**Activity**
Only lines holding the word "opBudGrant" are wanted from the records; copy all of them.

**********

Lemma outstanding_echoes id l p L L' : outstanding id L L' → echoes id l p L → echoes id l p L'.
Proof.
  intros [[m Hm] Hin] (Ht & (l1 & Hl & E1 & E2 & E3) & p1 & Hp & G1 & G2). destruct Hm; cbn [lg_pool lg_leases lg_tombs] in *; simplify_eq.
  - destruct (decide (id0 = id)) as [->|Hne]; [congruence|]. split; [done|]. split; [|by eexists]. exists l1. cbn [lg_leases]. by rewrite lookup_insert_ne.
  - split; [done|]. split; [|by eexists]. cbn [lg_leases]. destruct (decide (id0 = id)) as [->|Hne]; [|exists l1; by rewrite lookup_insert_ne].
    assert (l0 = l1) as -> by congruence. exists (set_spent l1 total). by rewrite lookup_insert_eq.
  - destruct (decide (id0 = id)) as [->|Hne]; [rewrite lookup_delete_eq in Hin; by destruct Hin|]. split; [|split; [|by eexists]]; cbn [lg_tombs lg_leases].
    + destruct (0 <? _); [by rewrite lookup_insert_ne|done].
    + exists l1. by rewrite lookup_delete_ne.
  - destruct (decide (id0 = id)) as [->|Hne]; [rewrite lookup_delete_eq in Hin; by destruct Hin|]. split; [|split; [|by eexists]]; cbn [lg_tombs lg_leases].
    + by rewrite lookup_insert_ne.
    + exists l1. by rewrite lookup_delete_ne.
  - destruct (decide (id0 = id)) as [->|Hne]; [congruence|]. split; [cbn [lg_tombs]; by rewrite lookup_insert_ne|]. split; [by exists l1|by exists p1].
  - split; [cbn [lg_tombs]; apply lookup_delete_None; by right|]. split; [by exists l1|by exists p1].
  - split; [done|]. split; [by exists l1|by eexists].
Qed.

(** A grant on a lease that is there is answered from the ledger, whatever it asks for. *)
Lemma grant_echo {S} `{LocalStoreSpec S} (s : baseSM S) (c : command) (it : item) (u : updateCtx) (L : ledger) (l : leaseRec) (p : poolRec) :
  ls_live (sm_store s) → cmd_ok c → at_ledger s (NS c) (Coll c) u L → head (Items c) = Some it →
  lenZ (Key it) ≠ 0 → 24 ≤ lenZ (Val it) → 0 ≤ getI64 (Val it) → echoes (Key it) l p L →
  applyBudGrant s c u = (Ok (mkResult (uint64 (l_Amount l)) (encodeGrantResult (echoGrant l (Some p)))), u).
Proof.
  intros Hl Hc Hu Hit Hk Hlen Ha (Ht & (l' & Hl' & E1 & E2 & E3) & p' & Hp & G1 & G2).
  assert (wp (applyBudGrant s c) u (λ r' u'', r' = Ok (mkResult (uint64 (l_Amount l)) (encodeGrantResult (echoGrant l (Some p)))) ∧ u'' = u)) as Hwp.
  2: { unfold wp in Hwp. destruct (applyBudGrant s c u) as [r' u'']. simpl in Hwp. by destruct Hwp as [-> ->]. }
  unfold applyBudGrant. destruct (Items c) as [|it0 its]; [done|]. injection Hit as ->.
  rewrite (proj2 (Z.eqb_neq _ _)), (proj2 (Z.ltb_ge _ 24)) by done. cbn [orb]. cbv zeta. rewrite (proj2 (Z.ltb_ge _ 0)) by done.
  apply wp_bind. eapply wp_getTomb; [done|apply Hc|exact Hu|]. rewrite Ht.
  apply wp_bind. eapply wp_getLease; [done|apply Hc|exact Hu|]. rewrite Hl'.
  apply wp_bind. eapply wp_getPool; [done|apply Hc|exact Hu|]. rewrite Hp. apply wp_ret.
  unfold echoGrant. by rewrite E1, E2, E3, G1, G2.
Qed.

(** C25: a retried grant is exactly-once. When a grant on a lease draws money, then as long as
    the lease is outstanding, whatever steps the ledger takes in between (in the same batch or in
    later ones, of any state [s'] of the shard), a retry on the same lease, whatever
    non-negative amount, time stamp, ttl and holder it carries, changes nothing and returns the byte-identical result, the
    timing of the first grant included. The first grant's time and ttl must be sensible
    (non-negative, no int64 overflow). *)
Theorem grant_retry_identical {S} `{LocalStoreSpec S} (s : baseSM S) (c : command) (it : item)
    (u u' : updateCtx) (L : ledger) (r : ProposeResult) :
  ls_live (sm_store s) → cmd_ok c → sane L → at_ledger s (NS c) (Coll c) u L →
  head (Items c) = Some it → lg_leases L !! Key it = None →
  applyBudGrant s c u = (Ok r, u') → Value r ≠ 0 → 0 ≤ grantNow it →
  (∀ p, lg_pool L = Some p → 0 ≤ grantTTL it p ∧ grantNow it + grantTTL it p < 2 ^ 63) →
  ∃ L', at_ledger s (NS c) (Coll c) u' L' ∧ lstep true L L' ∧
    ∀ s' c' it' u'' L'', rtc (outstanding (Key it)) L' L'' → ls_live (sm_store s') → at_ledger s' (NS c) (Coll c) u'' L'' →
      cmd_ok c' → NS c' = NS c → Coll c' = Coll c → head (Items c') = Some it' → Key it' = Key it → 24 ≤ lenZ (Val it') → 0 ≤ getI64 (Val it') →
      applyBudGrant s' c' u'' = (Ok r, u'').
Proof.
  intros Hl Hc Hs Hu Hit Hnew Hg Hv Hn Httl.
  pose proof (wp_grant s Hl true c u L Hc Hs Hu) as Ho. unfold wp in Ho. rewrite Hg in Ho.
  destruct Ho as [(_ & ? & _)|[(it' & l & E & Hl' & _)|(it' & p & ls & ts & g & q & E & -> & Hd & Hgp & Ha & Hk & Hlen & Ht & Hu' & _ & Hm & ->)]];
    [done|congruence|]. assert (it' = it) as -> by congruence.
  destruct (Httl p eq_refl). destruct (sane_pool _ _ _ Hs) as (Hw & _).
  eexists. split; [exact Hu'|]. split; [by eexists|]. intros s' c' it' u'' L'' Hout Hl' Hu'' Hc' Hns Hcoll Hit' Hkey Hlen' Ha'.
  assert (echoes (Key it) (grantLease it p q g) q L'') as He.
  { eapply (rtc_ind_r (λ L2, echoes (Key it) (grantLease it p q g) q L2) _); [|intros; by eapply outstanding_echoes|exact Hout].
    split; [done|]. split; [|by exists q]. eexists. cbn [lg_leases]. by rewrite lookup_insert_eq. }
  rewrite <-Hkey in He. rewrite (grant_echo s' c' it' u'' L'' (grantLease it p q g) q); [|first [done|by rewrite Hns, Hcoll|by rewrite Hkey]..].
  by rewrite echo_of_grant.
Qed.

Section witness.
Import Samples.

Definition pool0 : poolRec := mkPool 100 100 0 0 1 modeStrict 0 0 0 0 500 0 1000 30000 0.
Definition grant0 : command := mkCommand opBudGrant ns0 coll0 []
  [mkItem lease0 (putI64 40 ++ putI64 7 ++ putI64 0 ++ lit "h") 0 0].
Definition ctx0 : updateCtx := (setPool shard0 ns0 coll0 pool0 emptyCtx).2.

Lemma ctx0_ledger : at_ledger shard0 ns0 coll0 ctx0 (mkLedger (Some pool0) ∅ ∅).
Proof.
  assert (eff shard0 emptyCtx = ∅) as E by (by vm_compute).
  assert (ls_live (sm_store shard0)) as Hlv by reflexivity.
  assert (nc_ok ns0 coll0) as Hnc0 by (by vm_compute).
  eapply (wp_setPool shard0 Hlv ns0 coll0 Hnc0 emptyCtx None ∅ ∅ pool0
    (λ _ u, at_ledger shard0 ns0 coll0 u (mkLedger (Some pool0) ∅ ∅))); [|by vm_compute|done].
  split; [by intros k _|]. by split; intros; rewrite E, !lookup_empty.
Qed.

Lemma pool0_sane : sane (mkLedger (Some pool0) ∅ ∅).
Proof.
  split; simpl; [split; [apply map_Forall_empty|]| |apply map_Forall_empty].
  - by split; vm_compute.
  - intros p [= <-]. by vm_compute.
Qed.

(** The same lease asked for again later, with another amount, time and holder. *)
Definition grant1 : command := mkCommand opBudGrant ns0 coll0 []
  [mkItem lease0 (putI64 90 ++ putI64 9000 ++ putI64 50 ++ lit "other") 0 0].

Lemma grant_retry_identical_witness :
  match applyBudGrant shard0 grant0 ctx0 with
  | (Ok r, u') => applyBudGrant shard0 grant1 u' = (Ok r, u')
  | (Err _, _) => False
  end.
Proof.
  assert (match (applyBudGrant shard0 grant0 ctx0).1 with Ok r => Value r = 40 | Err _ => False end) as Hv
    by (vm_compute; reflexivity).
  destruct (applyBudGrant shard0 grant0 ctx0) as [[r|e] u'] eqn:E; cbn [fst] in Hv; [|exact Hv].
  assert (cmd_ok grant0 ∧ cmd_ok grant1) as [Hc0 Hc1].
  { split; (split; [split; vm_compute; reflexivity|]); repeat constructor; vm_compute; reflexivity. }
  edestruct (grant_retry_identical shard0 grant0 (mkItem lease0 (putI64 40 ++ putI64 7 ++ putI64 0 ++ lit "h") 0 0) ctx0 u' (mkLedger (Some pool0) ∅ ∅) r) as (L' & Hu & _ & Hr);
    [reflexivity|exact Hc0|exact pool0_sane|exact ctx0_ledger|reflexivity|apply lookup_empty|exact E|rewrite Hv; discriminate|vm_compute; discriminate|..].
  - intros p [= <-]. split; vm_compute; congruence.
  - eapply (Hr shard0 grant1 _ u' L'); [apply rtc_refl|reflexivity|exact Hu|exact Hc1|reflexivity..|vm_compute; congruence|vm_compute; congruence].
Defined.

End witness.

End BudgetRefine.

**********

**Exercise response**
Definition grant0 : command := mkCommand opBudGrant ns0 coll0 []
Definition grant1 : command := mkCommand opBudGrant ns0 coll0 []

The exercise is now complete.